My teachers expected nothing less than one hundred repetitions of each form, each week. That meant 5200 repetitions per year, and mastery in as short a period of time as possible. As you can imagine, that required considerable sacrifice, and dedication, but in return, produced accelerated and tangible benefits. At the end of two years, the form will have become a permanent part of your identity. You will never forget the moves, and they will be there at your command when needed. The techniques will be precisely defined, explosive, and effective. Most importantly, the skills you develop with this approach will become part of the package you bring to the next form, as you pursue further growth. In effect, the better you get, the better you can become. Everything builds on what has already transpired. The more you’ve done, the more you can do.

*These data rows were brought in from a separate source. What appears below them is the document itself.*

(* ===== verification/FinRows.v ===== *)
(** * What the postings of an order do to the ledger's rows

    The functional side of FinPosting.v when no statement fails: which rows of
    fin_transaction a posting that succeeds adds or removes. *)
From S2P Require Import Prelude GoStrings AdminSession PgTx Triples Zoom Float64 Billing FinTables FinTxns FinPosting FinLedger FinBooks.

Open Scope string_scope.
Open Scope Z_scope.

(** rows found again by their reference *)
Definition incomes (ref : string) (l : list txn_row) : list txn_row := List.filter (order_income ref) l.
Definition entries (ref : string) (l : list txn_row) : list txn_row := List.filter (of_reference ref) l.
(** the ledger's rows and the ids still to be drawn *)
Definition rows_are (l : list txn_row) (ids : list string) (f : fin_db) : Prop := f_txns f = l /\ f_ids f = ids.
Definition ledger_valid (l : list txn_row) (ids : list string) : Prop := txns_valid l = true /\ NoDup (map tx_id l ++ ids).

Lemma filter_all {A} (f : A -> bool) l : (forall x, x ∈ l -> f x = true) -> List.filter f l = l.
Proof.
  induction l as [|x l IH]; intros Hf; [done|]. cbn. rewrite (Hf x) by left. f_equal. apply IH. intros y Hy. apply Hf. by right.
Qed.
Lemma filter_none {A} (f : A -> bool) l : List.filter f l = [] <-> forall x, x ∈ l -> f x = false.
Proof.
  split.
  - intros H x Hx. destruct (f x) eqn:E; [|done]. assert (x ∈ List.filter f l) as Hin by (by apply filter_elem). rewrite H in Hin. by apply not_elem_of_nil in Hin.
  - induction l as [|x l IH]; intros H; [done|]. cbn. rewrite (H x) by left. apply IH. intros y Hy. apply H. by right.
Qed.
Lemma filter_twice {A} (f g : A -> bool) l : (forall x, f x = true -> g x = true) -> List.filter f (List.filter g l) = List.filter f l.
Proof.
  intros H. induction l as [|x l IH]; [done|]. cbn. destruct (g x) eqn:E; cbn; [by rewrite IH|]. destruct (f x) eqn:Ef; [|done].
  by rewrite (H x Ef) in E.
Qed.
Lemma filter_negb {A} (f : A -> bool) l : List.filter f (List.filter (fun x => negb (f x)) l) = [].
Proof. apply filter_none. intros x Hx. apply filter_elem in Hx as [_ Hx]. by apply negb_true_iff in Hx. Qed.
Lemma ledger_valid_filter f l ids : ledger_valid l ids -> ledger_valid (List.filter f l) ids.
Proof.
  intros [Hv Hn]. split; [by apply txns_valid_filter|]. apply NoDup_app in Hn as (H1 & H2 & H3). apply NoDup_app. split_and!; [| |done].
  - clear Hv H2 H3. induction l as [|x l IH]; [done|]. cbn in *. apply NoDup_cons in H1 as [Hx H1]. destruct (f x); [|by apply IH]. cbn.
    constructor; [|by apply IH]. intros Hin. apply Hx. apply list_elem_of_In, in_map_iff in Hin as (y & <- & Hy). apply filter_In in Hy as [Hy _].
    apply list_elem_of_In, in_map_iff. by exists y.
  - intros i Hi. apply H2. apply list_elem_of_In, in_map_iff in Hi as (y & <- & Hy). apply filter_In in Hy as [Hy _].
    apply list_elem_of_In, in_map_iff. by exists y.
Qed.

Section rows.
Context `{HI : PgInput} `{HT : TimeZones}.

(** a row posted with a reference *)
Definition posted_row (ty ref : string) (amount : f64) (t : txn_row) : Prop :=
  tx_type t = ty /\ tx_reference t = Some ref /\ numeric_in 2 amount = Some (tx_amount t) /\ tx_status t = "approved" /\
  tx_deleted t = false /\ tx_to t = None.
Lemma posting_row ty amount w cat desc ref date by_ id t :
  posting_of ty amount w cat desc (Some ref) date by_ id = Some t -> posted_row ty ref amount t /\ tx_id t = id.
Proof.
  unfold posting_of. destruct (numeric_in 2 amount) eqn:En, (uuid_in w), (uuid_opt cat), (date_in date), (uuid_in (if String.eqb by_ "" then nil_uuid else by_)); try done.
  intros [= <-]. unfold posted_row. cbn. by rewrite En.
Qed.

(** the ledger with such a row at its end *)
Definition posted_to (ty ref : string) (amount : f64) (l : list txn_row) (f : fin_db) : Prop :=
  exists t rest, posted_row ty ref amount t /\ ledger_valid (l ++ [t]) rest /\ rows_are (l ++ [t]) rest f.

Lemma does_refresh l ids (m : fin unit) : triple true (fun d => rows_are l ids d) m (fun _ d => rows_are l ids d) -> does (rows_are l ids) m (fun _ => rows_are l ids).
Proof. intros H. eapply t_conseq; [exact H|done|]. by intros. Qed.
Lemma refreshWallet_rows l ids w to : does (rows_are l ids) (refreshWallets w to) (fun _ => rows_are l ids).
Proof.
  apply does_refresh. assert (forall a, triple true (rows_are l ids) (ignore (refreshWalletBalance a)) (fun _ => rows_are l ids)) as H.
  { intros a. apply t_ignore, t_stmt_keep. intros d Hd. destruct (uuid_in a) as [i|]; [|exact Hd]. destruct (find_wallet d i) as [r|]; [|exact Hd].
    cbv zeta. by destruct (fits (w_initial r + FinTables.net d i)). }
  unfold refreshWallets. eapply t_seq; [apply t_if; intros _; [apply H|by apply t_ret]|intros _]. destruct to as [t|]; [|by apply t_ret].
  apply t_if; intros _; [apply H|by apply t_ret].
Qed.
Lemma refresh_each_rows l ids ws : does (rows_are l ids) (refresh_each ws) (fun _ => rows_are l ids).
Proof. induction ws as [|w ws IH]; cbn; [by apply does_ret|]. eapply does_bind; [apply refreshWallet_rows|intros ?; exact IH]. Qed.

Lemma posted_refresh ty ref amount l w : does (posted_to ty ref amount l) (refreshWallets w None) (fun _ => posted_to ty ref amount l).
Proof.
  apply does_exists. intros t. apply does_exists. intros rest.
  apply (does_pre (fun f => rows_are (l ++ [t]) rest f /\ posted_row ty ref amount t /\ ledger_valid (l ++ [t]) rest)); [|tauto].
  apply does_pure. intros Ht. eapply does_conseq; [apply (refreshWallet_rows (l ++ [t]) rest w None)|done|]. intros ? f Hf. exists t, rest. tauto.
Qed.

(** ** Removing *)
Lemma RemoveOrderIncome_rows l ids id :
  TrimSpace id = id -> id <> "" ->
  does (rows_are l ids) (RemoveOrderIncomeTransaction id) (fun _ => rows_are (List.filter (fun t => negb (order_income id t)) l) ids).
Proof.
  intros Ht Hne. unfold RemoveOrderIncomeTransaction. rewrite Ht. apply String.eqb_neq in Hne. rewrite Hne.
  apply does_skip; [auto with reads|intros _]. apply does_skip; [auto with reads|intros ws].
  eapply does_bind with (R := fun _ => rows_are (List.filter (fun t => negb (order_income id t)) l) ids).
  - apply does_wrapping, does_stmt. intros d a d' [<- <-] [= _ <-]. done.
  - intros n. apply does_if; intros _; [apply refresh_each_rows|by apply does_ret].
Qed.
Lemma in_refs_one ref t : in_refs [ref] t = of_reference ref t.
Proof.
  unfold in_refs, of_reference, in_list. destruct (tx_reference t) as [r|]; cbn; [|by rewrite bool_decide_eq_false_2].
  rewrite orb_false_r. destruct (String.eqb_spec r ref) as [->|]; [by rewrite bool_decide_eq_true_2|]. rewrite bool_decide_eq_false_2; [done|]. congruence.
Qed.
Lemma RemoveInventoryEntry_rows l ids ref :
  TrimSpace ref = ref -> ref <> "" ->
  does (rows_are l ids) (RemoveInventoryEntry ref) (fun _ => rows_are (List.filter (fun t => negb (of_reference ref t)) l) ids).
Proof.
  intros Ht Hne. unfold RemoveInventoryEntry, RemoveInventoryEntries, uniqueReferenceNos. cbn [fold_left]. rewrite Ht.
  apply String.eqb_neq in Hne. rewrite Hne. change (in_list ref []) with false. cbn [orb app].
  apply does_skip; [auto with reads|intros _]. cbn [length remove_chunks]. unfold chunk. cbn [take].
  eapply does_bind with (R := fun _ => rows_are (List.filter (fun t => negb (of_reference ref t)) l) ids); [|intros ?; by apply does_ret].
  unfold removeInventoryEntriesChunk. apply does_skip; [auto with reads|intros ws].
  eapply does_bind; [|intros ?; apply refresh_each_rows]. apply does_wrapping, does_stmt. intros d a d' [<- <-] [= _ <-]. split; [|done].
  cbn. apply filter_ext. intros t. by rewrite in_refs_one.
Qed.

(** ** Adding *)
Lemma valid_snoc l t :
  txns_valid l = true -> txn_ok t = true -> tx_id t ∉ map tx_id l -> (forall r, income_ref t = Some r -> r ∉ omap income_ref l) ->
  txns_valid (l ++ [t]) = true.
Proof.
  unfold txns_valid. rewrite !andb_true_iff, !bool_decide_eq_true, forallb_app, map_app, omap_app. intros [[H1 H2] H3] Hok Hid Href.
  cbn. rewrite H1, Hok. split_and!; [done| |].
  - apply NoDup_app. split_and!; [done| |by constructor; [apply not_elem_of_nil|constructor]]. intros x Hx Hin. apply list_elem_of_singleton in Hin as ->. done.
  - destruct (income_ref t) as [r|]; [|by rewrite app_nil_r]. apply NoDup_app. split_and!; [done| |by constructor; [apply not_elem_of_nil|constructor]].
    intros x Hx Hin. apply list_elem_of_singleton in Hin as ->. by eapply Href.
Qed.
Lemma no_income_ref id l : incomes id l = [] -> id ∉ omap income_ref l.
Proof.
  intros H Hin. apply list_elem_of_omap in Hin as (t & Ht & Hr). unfold incomes in H. rewrite filter_none in H. specialize (H t Ht).
  unfold income_ref in Hr. destruct (String.eqb (tx_type t) "income") eqn:E, (tx_deleted t); try done. cbn in Hr.
  unfold order_income in H. by rewrite Hr, E, bool_decide_eq_true_2 in H.
Qed.
(** the first statement of the posting finds no old row to purge *)
Lemma RecordOrderIncome_rows l ids by_ id amount w now :
  TrimSpace id = id -> id <> "" -> ledger_valid l ids -> incomes id l = [] ->
  does (rows_are l ids) (RecordOrderCompletedIncome by_ id amount w now)
    (fun _ f => if fleb amount fzero then rows_are l ids f
                else posted_to "income" id amount l f).
Proof.
  intros Ht Hne [Hv Hn] Hi. unfold RecordOrderCompletedIncome. destruct (fleb amount fzero); [by apply does_ret|].
  rewrite Ht. apply String.eqb_neq in Hne. rewrite Hne. apply does_skip; [auto with reads|intros _]. unfold recordOrderIncome.
  apply does_skip; [eapply reads_any, reads_income_wallet|intros u].
  eapply does_bind with (R := fun _ => rows_are l ids).
  { apply does_wrapping, does_stmt. intros d a d' [<- <-] [= _ <-]. split; [|done]. cbn. apply filter_all.
    intros t Hin. unfold incomes in Hi. rewrite filter_none in Hi. by rewrite (Hi t Hin). }
  intros ?. apply does_skip; [apply reads_category|intros cat]. apply does_skip; [auto with reads|intros today].
  apply does_skip; [auto with reads|intros _].
  eapply does_bind with (R := fun (b : bool) f => posted_to "income" id amount l f /\ b = true).
  - apply does_wrapping, does_stmt. intros d b d' [<- <-]. unfold insert_or_nothing, with_id. destruct (f_ids d) as [|i rest] eqn:Hids; [done|].
    destruct (posting_of _ _ _ _ _ _ _ _ i) as [t|] eqn:Hp; [|done]. apply posting_row in Hp as [Hp Hid].
    destruct (txn_ok t) eqn:Hok; [|done]. cbn [negb]. unfold write_txns. cbn [f_txns set_ids].
    assert (tx_id t ∉ map tx_id (f_txns d)) as Hnew.
    { rewrite Hid. intros Hin. apply NoDup_app in Hn as (_ & Hn & _). eapply Hn; [exact Hin|left]. }
    assert (txns_valid (f_txns d ++ [t]) = true) as Hval; [apply valid_snoc; try done|].
    + intros r Hr. unfold income_ref in Hr. destruct Hp as (Hty & Href & _ & _ & Hdel & _). rewrite Hty, Hdel, Href in Hr. injection Hr as <-.
      by apply no_income_ref.
    + rewrite Hval. intros [= <- <-]. split; [|done]. exists t, rest. split_and!; [done|split; [done|]|done].
      rewrite <- Hid in Hn. rewrite map_app, <- app_assoc. exact Hn.
  - intros b. apply does_pure. intros ->. apply posted_refresh.
Qed.
Lemma CheckCurrent_rows l ids now : does (rows_are l ids) (CheckCurrentPeriodUnlocked now) (fun _ => rows_are l ids).
Proof. eapply does_conseq; [apply does_reads, reads_current|done|]. naive_solver. Qed.
Lemma incomes_removed id l : incomes id (List.filter (fun t => negb (order_income id t)) l) = [].
Proof. apply filter_negb. Qed.
Lemma ResyncOrderIncome_rows l ids by_ id amount w now :
  TrimSpace id = id -> id <> "" -> ledger_valid l ids ->
  let kept := List.filter (fun t => negb (order_income id t)) l in
  does (rows_are l ids) (ResyncOrderCompletedIncome by_ id amount w now)
    (fun _ f => if fleb amount fzero then rows_are kept ids f
                else posted_to "income" id amount kept f).
Proof.
  intros Ht Hne Hv kept. unfold ResyncOrderCompletedIncome. rewrite Ht. rewrite (proj2 (String.eqb_neq _ _) Hne).
  destruct (fleb amount fzero) eqn:Ea; [by apply RemoveOrderIncome_rows|].
  eapply does_bind; [apply CheckCurrent_rows|intros ?]. eapply does_bind; [by apply RemoveOrderIncome_rows|intros ?].
  eapply does_conseq; [apply RecordOrderIncome_rows; [done|done|by apply ledger_valid_filter|apply incomes_removed]|done|].
  intros ? f. by rewrite Ea.
Qed.
Lemma RecordInventoryEntry_rows l ids by_ ref cat desc amount w now :
  TrimSpace ref = ref -> ref <> "" -> ledger_valid l ids -> fleb amount fzero = false ->
  does (rows_are l ids) (RecordInventoryEntry by_ ref "expense" cat desc amount w now)
    (fun _ f => entries ref l <> [] \/ posted_to "expense" ref amount l f).
Proof.
  intros Ht Hne [Hv Hn] Ea. unfold RecordInventoryEntry. rewrite Ea. cbv zeta. change (TrimSpace "expense") with "expense".
  change (negb (in_list "expense" ["income"; "expense"])) with false. rewrite Ht. cbn iota.
  apply does_skip; [auto with reads|intros _]. apply does_skip; [eapply reads_any, reads_income_wallet|intros u].
  apply does_skip; [apply reads_category|intros c0]. apply does_skip; [auto with reads|intros today]. apply does_skip; [auto with reads|intros _].
  rewrite (proj2 (String.eqb_neq _ _) Hne). cbn [negb].
  eapply does_bind with (R := fun b f => rows_are l ids f /\ (b = true -> entries ref l <> [])).
  { apply does_wrapping, does_stmt. intros d a d' [<- <-] [= <- <-]. split; [done|]. intros Hex He. unfold entries in He. rewrite filter_none in He.
    apply existsb_exists in Hex as (t & Hin & Hf). apply andb_true_iff in Hf as [Hf _]. apply andb_true_iff in Hf as [Hf _].
    rewrite He in Hf; [done|by apply list_elem_of_In]. }
  intros [|]; [apply does_ret; intros d [_ H]; left; by apply H|].
  eapply does_bind with (R := fun (_ : string) f => posted_to "expense" ref amount l f).
  - apply does_wrapping, does_stmt. intros d b d' [[<- <-] _]. unfold insert_txn, with_id, given. rewrite (proj2 (String.eqb_neq _ _) Hne).
    destruct (f_ids d) as [|i rest] eqn:Hids; [done|]. destruct (posting_of _ _ _ _ _ _ _ _ i) as [t|] eqn:Hp; [|done].
    apply posting_row in Hp as [Hp Hid]. unfold write_txns. cbn [f_txns set_ids]. destruct (txns_valid (f_txns d ++ [t])) eqn:Hval; [|done]. intros [= <- <-].
    exists t, rest. split_and!; [done|split; [done|]|done]. rewrite <- Hid in Hn. rewrite map_app, <- app_assoc. exact Hn.
  - intros b. eapply does_conseq; [apply posted_refresh|done|]. auto.
Qed.
End rows.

Was I able to achieve that?  Honestly, no.  I had to work and support a family.  I’m sure you know what that means.  It took me between five and ten years to reach the mark.

In the old days, Master Steve Armstrong would characteristically teach one or two katas per year. He was a strong proponent for seeing excellence in a form, before allowing anyone to progress beyond. His expectation of excellence, and insistence it be pursued, resulted in sparkling executions, even dominance, by his students competing in West Coast tournaments over the course of decades.

For me, the role of 10,000 is a personal standard. Whether it's a technique, a skill, tai chi, sword, or even poker, I have come to consider 10,000 to be the threshold separating the dilatante from the committed. It just boils down to you, as an individual deciding who you are and what is important.

After spending years perfecting their chops in the clubs of Hamburg and Liverpool, the Beatles entered the world stage as an extremely polished and competent band, though only just out of their teens.

In various interviews regarding that period, Paul McCartney has been questioned regarding the technique he and John Lennon used writing songs. The interviewer inevitably asks McCartney whether they recorded, or wrote everything down so that nothing good was lost. McCartney typically responds, “No we didn't do that as we worked.” The interviewer, puzzles, then asks McCartney to explain. McCartney adds that if something was good, both he and John Lennon recognized it immediately, and once they decided it was good, they would know to commit it to memory, and not to lose it.

Now that’s thinking like a martial artist. If it’s really important, treat it like it deserves to be a permanent part of you!